(** * netboot: ProxyDHCP negotiation and TFTP image dispatch

    A shallow embedding of [server/dhcp.go], [server/tftp.go] and
    [dhcp4/conn.go], with the properties of the natural-language
    specification stated and proved over it.

    Conventions.
    - Go [int] (64 bit), [uint16], [constants.Firmware],
      [constants.Architecture] and [dhcp4.Option] are [Z];
      [[]byte] is [list byte]; Go strings (byte sequences) are [string].
    - A Go [error] is a value of [error] below: the constructor
      remembers the [errors.New] / [fmt.Errorf] call that made it.
    - A function returning [(T, error)] returns [error + T]
      ([inl] is the failure).
    - Logging calls append to an explicit trace. *)

From Stdlib Require Import ZArith Lia List String Ascii.
From Stdlib.Strings Require Import Byte.
From stdpp Require Import base gmap strings list pretty.

Open Scope string_scope.
Open Scope list_scope.
Open Scope Z_scope.

(** ** Go standard library functions used by the sources *)

Module Go.

(** [strings.HasPrefix(s, prefix)]. *)
Fixpoint strings_HasPrefix (s prefix : string) {struct prefix} : bool :=
  match prefix, s with
  | EmptyString, _ => true
  | String p prefix', String c s' => Ascii.eqb c p && strings_HasPrefix s' prefix'
  | String _ _, EmptyString => false
  end.

(** [strings.Split(s, sep)] for a one-byte separator: the segments
    between the occurrences of [sep], in order; [n] occurrences give
    [n + 1] segments. *)
Fixpoint strings_Split (s : string) (sep : ascii) : list string :=
  match s with
  | EmptyString => [EmptyString]
  | String c s' =>
      if Ascii.eqb c sep then EmptyString :: strings_Split s' sep
      else match strings_Split s' sep with
           | seg :: segs => String c seg :: segs
           | [] => [String c EmptyString]
           end
  end.

(** The [%d] verb of [fmt] on an integer. *)
Definition fmt_d (n : Z) : string := pretty n.

(** *** strconv.Atoi *)

Definition maxInt : Z := 2 ^ 63 - 1.
Definition minInt : Z := - 2 ^ 63.

Definition decDigit (c : ascii) : option Z :=
  let n := Z.of_nat (nat_of_ascii c) in
  if (48 <=? n) && (n <=? 57) then Some (n - 48) else None.

Fixpoint decDigits (acc : Z) (s : string) : option Z :=
  match s with
  | EmptyString => Some acc
  | String c s' =>
      match decDigit c with
      | Some d => decDigits (acc * 10 + d) s'
      | None => None
      end
  end.

(** [strconv.Atoi]: an optional sign [+] or [-], then one or more
    decimal digits; the value has to fit an [int].  [None] stands for
    the [*NumError] (syntax or range). *)
Definition strconv_Atoi (s : string) : option Z :=
  match s with
  | EmptyString => None
  | String c rest =>
      let neg := Ascii.eqb c "-" in
      let digits := if neg || Ascii.eqb c "+" then rest else s in
      match digits with
      | EmptyString => None
      | _ =>
          match decDigits 0 digits with
          | None => None
          | Some n =>
              let v := if neg then - n else n in
              if (minInt <=? v) && (v <=? maxInt) then Some v else None
          end
      end
  end.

| WORK TO COMPLETE |
Repeat the listing in full so that each line matches exactly.

| EXERCISE RESULT |
(** * netboot: ProxyDHCP negotiation and TFTP image dispatch

    A shallow embedding of [server/dhcp.go], [server/tftp.go] and
    [dhcp4/conn.go], with the properties of the natural-language
    specification stated and proved over it.

    Conventions.
    - Go [int] (64 bit), [uint16], [constants.Firmware],
      [constants.Architecture] and [dhcp4.Option] are [Z];
      [[]byte] is [list byte]; Go strings (byte sequences) are [string].
    - A Go [error] is a value of [error] below: the constructor
      remembers the [errors.New] / [fmt.Errorf] call that made it.
    - A function returning [(T, error)] returns [error + T]
      ([inl] is the failure).
    - Logging calls append to an explicit trace. *)

From Stdlib Require Import ZArith Lia List String Ascii.
From Stdlib.Strings Require Import Byte.
From stdpp Require Import base gmap strings list pretty.

Open Scope string_scope.
Open Scope list_scope.
Open Scope Z_scope.

(** ** Go standard library functions used by the sources *)

Module Go.

(** [strings.HasPrefix(s, prefix)]. *)
Fixpoint strings_HasPrefix (s prefix : string) {struct prefix} : bool :=
  match prefix, s with
  | EmptyString, _ => true
  | String p prefix', String c s' => Ascii.eqb c p && strings_HasPrefix s' prefix'
  | String _ _, EmptyString => false
  end.

(** [strings.Split(s, sep)] for a one-byte separator: the segments
    between the occurrences of [sep], in order; [n] occurrences give
    [n + 1] segments. *)
Fixpoint strings_Split (s : string) (sep : ascii) : list string :=
  match s with
  | EmptyString => [EmptyString]
  | String c s' =>
      if Ascii.eqb c sep then EmptyString :: strings_Split s' sep
      else match strings_Split s' sep with
           | seg :: segs => String c seg :: segs
           | [] => [String c EmptyString]
           end
  end.

(** The [%d] verb of [fmt] on an integer. *)
Definition fmt_d (n : Z) : string := pretty n.

(** *** strconv.Atoi *)

Definition maxInt : Z := 2 ^ 63 - 1.
Definition minInt : Z := - 2 ^ 63.

Definition decDigit (c : ascii) : option Z :=
  let n := Z.of_nat (nat_of_ascii c) in
  if (48 <=? n) && (n <=? 57) then Some (n - 48) else None.

Fixpoint decDigits (acc : Z) (s : string) : option Z :=
  match s with
  | EmptyString => Some acc
  | String c s' =>
      match decDigit c with
      | Some d => decDigits (acc * 10 + d) s'
      | None => None
      end
  end.

(** [strconv.Atoi]: an optional sign [+] or [-], then one or more
    decimal digits; the value has to fit an [int].  [None] stands for
    the [*NumError] (syntax or range). *)
Definition strconv_Atoi (s : string) : option Z :=
  match s with
  | EmptyString => None
  | String c rest =>
      let neg := Ascii.eqb c "-" in
      let digits := if neg || Ascii.eqb c "+" then rest else s in
      match digits with
      | EmptyString => None
      | _ =>
          match decDigits 0 digits with
          | None => None
          | Some n =>
              let v := if neg then - n else n in
              if (minInt <=? v) && (v <=? maxInt) then Some v else None
          end
      end
  end.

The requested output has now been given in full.